Finalement, la Cour rappelle que l'exercice de se droit contractuel, comme tout autre, doit se faire de manière raisonnable et qu'il est soumis au contrôle de la Cour:
[124] Cela dit, il convient de rappeler, à l'instar de l'arrêt Compagnie Montréal Trust, que l'application des clauses contractuelles de ce genre doit se faire de manière raisonnable, sous le contrôle du tribunal, dans une perspective contextuelle. En fait, on doit lire dans toutes ces clauses, en filigrane, que seuls peuvent être réclamés les honoraires et débours raisonnablement encourus et non excessifs ou abusifs, dans le respect des métarègles issues des articles 6, 7 et 1375 C.c.Q. Les facteurs suivants peuvent notamment être considérés pour évaluer le caractère raisonnable de la réclamation : importance et difficulté du litige, temps qu'il était nécessaire d'y consacrer, mais aussi façon dont l'instance a été menée par la partie qui réclame le remboursement de ses honoraires extrajudiciaires (y compris en rapport avec l'utilité ou la pertinence des procédures), ainsi que raisonnabilité intrinsèque du taux horaire de l'avocat de cette partie ou du montant facturé, selon la formule convenue avec le client, pour assurer sa représentation dans l'instance. Il faut aussi, bien sûr, examiner la proportionnalité des honoraires réclamés au regard de la condamnation prononcée et l'ensemble du contexte.
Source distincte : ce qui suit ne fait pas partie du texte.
Lemma length_nibs bs : length (nibs bs) = (2 * length bs)%nat.
Proof. induction bs as [|b bs IH]; [done|]. rewrite nibs_cons. cbn [length]. lia. Qed.

Lemma nibs_inj bs bs' : nibs bs = nibs bs' -> bs = bs'.
Proof.
  revert bs'. induction bs as [|b bs IH]; intros [|b' bs'] E; [done..|].
  rewrite !nibs_cons in E. injection E as E1 E2 E3. rewrite (IH _ E3). f_equal.
  rewrite (Z.div_mod b 16), (Z.div_mod b' 16) by lia. congruence.
Qed.

(** Two nibbles in a byte. *)
Lemma nibble_or a b : is_nibble a -> is_nibble b -> Z.lor (u8 (Z.shiftl a 4)) b = a * 16 + b.
Proof.
  unfold is_nibble. intros Ha Hb. rewrite Z.shiftl_mul_pow2 by lia. change (2 ^ 4) with 16.
  unfold u8. rewrite Z.mod_small by lia.
  assert (Z.land (a * 16) b = 0) as Hl.
  { apply Z.bits_inj'. intros n Hn. rewrite Z.land_spec, Z.bits_0.
    destruct (Z.lt_ge_cases n 4) as [H|H]; [change 16 with (2 ^ 4); by rewrite Z.mul_pow2_bits_low|].
    rewrite (Z.bits_above_log2 b); [apply andb_false_r|lia|].
    destruct (Z.eq_dec b 0) as [->|]; [cbn; lia|].
    assert (Z.log2 b < 4) by (apply Z.log2_lt_pow2; [lia|change (2 ^ 4) with 16; lia]). lia. }
  rewrite <- Z.lxor_lor, <- Z.add_nocarry_lxor by done. done.
Qed.

Lemma decodeNibbles_nibs bs : Forall is_byte bs -> decodeNibbles (nibs bs) = Some bs.
Proof.
  induction 1 as [|b bs Hb Hbs IH]; [done|]. rewrite nibs_cons. cbn [decodeNibbles]. rewrite IH.
  pose proof (nibs_nibbles [b] (Forall_cons_2 _ _ _ Hb (Forall_nil_2 _))) as Hn. rewrite nibs_cons in Hn.
  apply Forall_cons in Hn as [H1 Hn]. apply Forall_cons in Hn as [H2 _]. rewrite nibble_or by done.
  do 2 f_equal. rewrite (Z.div_mod b 16) at 3 by lia. lia.
Qed.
[125] Ce contrôle judiciaire doit être exercé de façon rigoureuse, il va sans dire, pour éviter la surenchère de services juridiques ou de procédures ou l'exagération dans la fixation du taux ou du montant de la facturation, surenchère ou exagération qui pourraient résulter de la perspective que les honoraires d'avocat d'une partie soit payée par l'autre. Il va sans dire également que la partie qui réclame le remboursement de ses honoraires extrajudiciaires doit s'attendre et consent implicitement à lever une partie du secret professionnel qui l'unit à son avocat, dans la mesure nécessaire à la vérification du caractère raisonnable des honoraires en question.
Voilà donc une décision de grande importance en matière de droit contractuel québécois.
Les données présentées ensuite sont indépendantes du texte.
(* ===== verification/TrieUpdate.v ===== *)
(** * Insertion and deletion

    [insert_] and [delete_] keep the shape of the tree and change the value of
    one key. *)

From Stdlib Require Import ZArith Lia.
From S2P Require Import Prelude Common Rlp RlpSpec Crypto Trie TrieEnc TrieSpec TrieRefine.

Open Scope go_scope.

(** ** Changing a child *)

(** [c] can be the child of a full node in place [i]. *)
Definition child_at (i : Z) (c : tree) : Prop := is_nibble i /\ wft c \/ i = 16 /\ is_val c.

Lemma child_at_range i c : child_at i c -> 0 <= i < 17 /\ c <> TNil.
Proof.
  unfold child_at, is_nibble. intros [[Hi Hc]|[-> (v & -> & _)]]; (split; [lia|]); [by intros ->|done].
Qed.

Lemma child_at_slot i k c : hexkey (i :: k) -> slot c k -> c <> TNil -> child_at i c.
Proof.
  intros Hk Hs Hne. apply hexkey_cons in Hk as [[Hi Hk]|[-> ->]].
  - left. split; [done|]. destruct Hs as [[_ [?|?]]|[-> _]]; [done..|]. by destruct (hexkey_nonempty []).
  - right. split; [done|]. destruct Hs as [[Hk _]|[_ [?|?]]]; [by destruct (hexkey_nonempty [])|done..].
Qed.

Lemma zget_list_insert {A} (l : list A) i j x :
  0 <= i < zlen l -> 0 <= j -> zget (<[Z.to_nat i := x]> l) j = if i =? j then Some x else zget l j.
Proof.
  unfold zlen, zget. intros Hi Hj. destruct (Z.leb_spec 0 j); [|lia]. destruct (Z.eqb_spec i j) as [->|Hne].
  - apply list_lookup_insert_eq. lia.
  - apply list_lookup_insert_ne. lia.
Qed.

Lemma tget_set_child cs i c j k :
  0 <= i < zlen cs -> 0 <= j ->
  tget (TFull (<[Z.to_nat i := c]> cs)) (j :: k) = if i =? j then tget c k else tget (TFull cs) (j :: k).
Proof. intros Hi Hj. rewrite !tget_full, zget_list_insert by done. by destruct (i =? j). Qed.

(** The conditions of [wft] on the children of a full node, place by place. *)
Definition children_ok (cs : list tree) : Prop :=
  length cs = 17%nat /\ forall i c, cs !! i = Some c -> c = TNil \/ child_at (Z.of_nat i) c.

Lemma wft_full_iff cs : wft (TFull cs) <-> children_ok cs /\ two_children cs.
Proof.
  split.
  - intros Hw. pose proof Hw as (Hl & _ & _ & H2). split; [|done]. split; [done|]. intros i c E.
    destruct (full_child _ _ _ Hw E) as [Hi [->|[[-> Hv]|[Hi' Hc]]]]; [by left|right; right; done|right; left].
    split; [unfold is_nibble; lia|done].
  - intros [[Hl Hc] H2]. cbn [wft]. split_and!; [done| |..|done].
    + apply foldr_and_Forall, Forall_lookup. intros i c E. destruct (Hc i c E) as [?|[[_ ?]|[_ ?]]]; auto.
    + intros i c E. specialize (Hc i c E). split.
      * intros (v & -> & Hv). destruct Hc as [?|[[_ ?]|[? _]]]; [done..|]. split; [lia|done].
      * intros [-> Hne]. destruct Hc as [?|[[Hn _]|[_ ?]]]; [done|unfold is_nibble in Hn; lia|done].
Qed.

Lemma children_ok_insert cs i c :
  children_ok cs -> c = TNil \/ child_at i c -> 0 <= i < 17 -> children_ok (<[Z.to_nat i := c]> cs).
Proof.
  intros [Hl Hc] Hi Hr. split; [by rewrite length_insert|]. intros j d E.
  destruct (decide (Z.to_nat i = j)) as [<-|Hne].
  - rewrite list_lookup_insert_eq in E by lia. injection E as <-. by rewrite Z2Nat.id by lia.
  - rewrite list_lookup_insert_ne in E by done. auto.
Qed.

Lemma children_ok_nil : children_ok (replicate 17 TNil).
Proof. split; [done|]. intros i c E. apply lookup_replicate in E as [-> _]. by left. Qed.

(** Some other child is there. *)
Lemma two_children_other cs i : two_children cs -> exists j c, j <> i /\ cs !! j = Some c /\ c <> TNil.
Proof.
  intros (a & b & c & d & Hab & Ea & Eb & Hc & Hd). destruct (decide (a = i)) as [->|]; [exists b, d|exists a, c]; auto.
Qed.

Lemma two_children_insert cs i c :
  (i < length cs)%nat -> c <> TNil -> (exists j d, j <> i /\ cs !! j = Some d /\ d <> TNil) -> two_children (<[i := c]> cs).
Proof.
  intros Hi Hc (j & d & Hj & Ed & Hd). exists i, j, c, d. split_and!; [done|by apply list_lookup_insert_eq| |done|done].
  by rewrite list_lookup_insert_ne.
Qed.

Lemma wft_set_child cs i c : wft (TFull cs) -> child_at i c -> wft (TFull (<[Z.to_nat i := c]> cs)).
Proof.
  intros [Hc H2]%wft_full_iff Hi. destruct (child_at_range _ _ Hi) as [Hr Hne]. apply wft_full_iff. split.
  - apply children_ok_insert; auto.
  - apply two_children_insert; [destruct Hc as [-> _]; lia|done|by apply two_children_other].
Qed.

Lemma wft_branch i j c d :
  i <> j -> child_at i c -> child_at j d ->
  wft (TFull (<[Z.to_nat j := d]> (<[Z.to_nat i := c]> (replicate 17 TNil)))).
Proof.
  intros Hij Hc Hd. destruct (child_at_range _ _ Hc) as [Hi Hcn]. destruct (child_at_range _ _ Hd) as [Hj Hdn].
  apply wft_full_iff. split.
  - apply children_ok_insert; [|by right|done]. apply children_ok_insert; [apply children_ok_nil|by right|done].
  - apply two_children_insert; [rewrite length_insert, length_replicate; lia|done|].
    exists (Z.to_nat i), c. split_and!; [lia| |done]. apply list_lookup_insert_eq. rewrite length_replicate. lia.
Qed.

(** ** Diverging keys *)

Lemma prefixLen_strip key nkey :
  prefixLen key nkey = length nkey <-> exists rest, strip nkey key = Some rest.
Proof.
  revert key. induction nkey as [|y nkey IH]; intros key; cbn [strip].
  - split; [by eauto|]. by destruct key.
  - destruct key as [|x key]; cbn [prefixLen length]; [split; [done|intros (? & ?); done]|].
    rewrite (Z.eqb_sym x y). destruct (y =? x); [|split; [done|intros (? & ?); done]].
    rewrite <- IH. split; [by intros [=]|by intros ->].
Qed.

Lemma prefixLen_diverge key nkey :
  strip nkey key = None ->
  (exists p x kr y nr, key = p ++ x :: kr /\ nkey = p ++ y :: nr /\ x <> y /\ prefixLen key nkey = length p) \/
  (exists r, nkey = key ++ r /\ r <> []).
Proof.
  revert key. induction nkey as [|y nkey IH]; intros key E; cbn [strip] in E; [done|].
  destruct key as [|x key]; [right; by exists (y :: nkey)|].
  destruct (Z.eqb_spec y x) as [->|Hne].
  - destruct (IH key E) as [(p & a & kr & b & nr & -> & -> & Hab & Hl)|(r & -> & Hr)]; [left|right; by exists r].
    exists (x :: p), a, kr, b, nr. split_and!; try done. cbn [prefixLen length app]. by rewrite Z.eqb_refl, Hl.
  - left. exists [], x, key, y, nkey. split_and!; try done. cbn. by destruct (Z.eqb_spec x y).
Qed.

(** A hex key is no proper prefix of the key of a short node. *)
Lemma short_diverge key nkey c :
  wft (TShort nkey c) -> hexkey key -> strip nkey key = None ->
  exists p x kr y nr, key = p ++ x :: kr /\ nkey = p ++ y :: nr /\ x <> y /\ prefixLen key nkey = length p /\ Forall is_nibble p.
Proof.
  intros Hw Hk E. destruct (prefixLen_diverge _ _ E) as [(p & x & kr & y & nr & Ek & En & Hxy & Hl)|(r & -> & Hr)].
  - exists p, x, kr, y, nr. split_and!; try done. clear - Ek Hk. subst key.
    destruct Hk as (ns & E & Hn). revert ns E Hn. induction p as [|a p IH]; intros ns E Hn; [apply Forall_nil_2|].
    destruct ns as [|b ns]; cbn in E; [injection E as _ E; by apply app_eq_nil in E as [_ ?]|].
    injection E as -> E. apply Forall_cons in Hn as [Hb Hn]. apply Forall_cons_2; [done|by eapply IH].
  - exfalso. cbn [wft] in Hw. destruct c as [|cs|?|v]; try done.
    + destruct Hw as (_ & Hn & _). apply Forall_app in Hn as [Hn _]. destruct Hk as (ns & -> & _).
      apply Forall_app in Hn as [_ Hn]. apply Forall_cons in Hn as [Hn _]. unfold is_nibble in Hn. lia.
    + destruct Hw as [Hn _]. by apply hexkey_prefix in Hn.
Qed.

(** What remains of a short node below the point where a key leaves it. *)
Definition cut_short (nr : bytes) (c : tree) : tree := match nr with [] => c | _ => TShort nr c end.

Lemma cut_short_child p y nr c : wft (TShort (p ++ y :: nr) c) -> Forall is_nibble p -> child_at y (cut_short nr c).
Proof.
  intros Hw Hp. cbn [wft] in Hw. destruct c as [|cs|?|v]; try done.
  - destruct Hw as (_ & Hn & Hw). apply Forall_app in Hn as [_ Hn]. apply Forall_cons in Hn as [Hy Hn].
    left. split; [done|]. destruct nr as [|z nr]; [done|]. change (z :: nr <> [] /\ Forall is_nibble (z :: nr) /\ wft (TFull cs)). by split_and!.
  - destruct Hw as [Hk Hv]. rewrite hexkey_app in Hk by done. apply hexkey_cons in Hk as [[Hy Hk]|[-> ->]].
    + left. split; [done|]. destruct nr as [|z nr]; [by destruct (hexkey_nonempty [])|]. by split.
    + right. split; [done|]. by exists v.
Qed.

Lemma tget_cut_short nr c k : tget (cut_short nr c) k = match strip nr k with Some r => tget c r | None => None end.
Proof. by destruct nr. Qed.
Référence : [2010] ABD 146

Autres décisions citées dans le présent billet:

1. Franchise Cora inc. c. 2955-2544 Québec inc., J.E. 2001-1653 (C.S.).
3. Finesses de Charlot inc. c. Noël, 1996 CanLII 6049 (C.A.).
4. Turcot c. Cibula, [1974] C.A. 452.
5. 164618 Canada inc. c. Compagnie Montréal Trust, 1998 CanLII 13110 (C.A.).
6. Vitreries A. & E. Fortin inc. c. Armtec inc., 1998 CanLII 12539 (C.A.).
7. Groupe Guy Pépin inc. c. Nova PB inc, 2005 QCCA 596.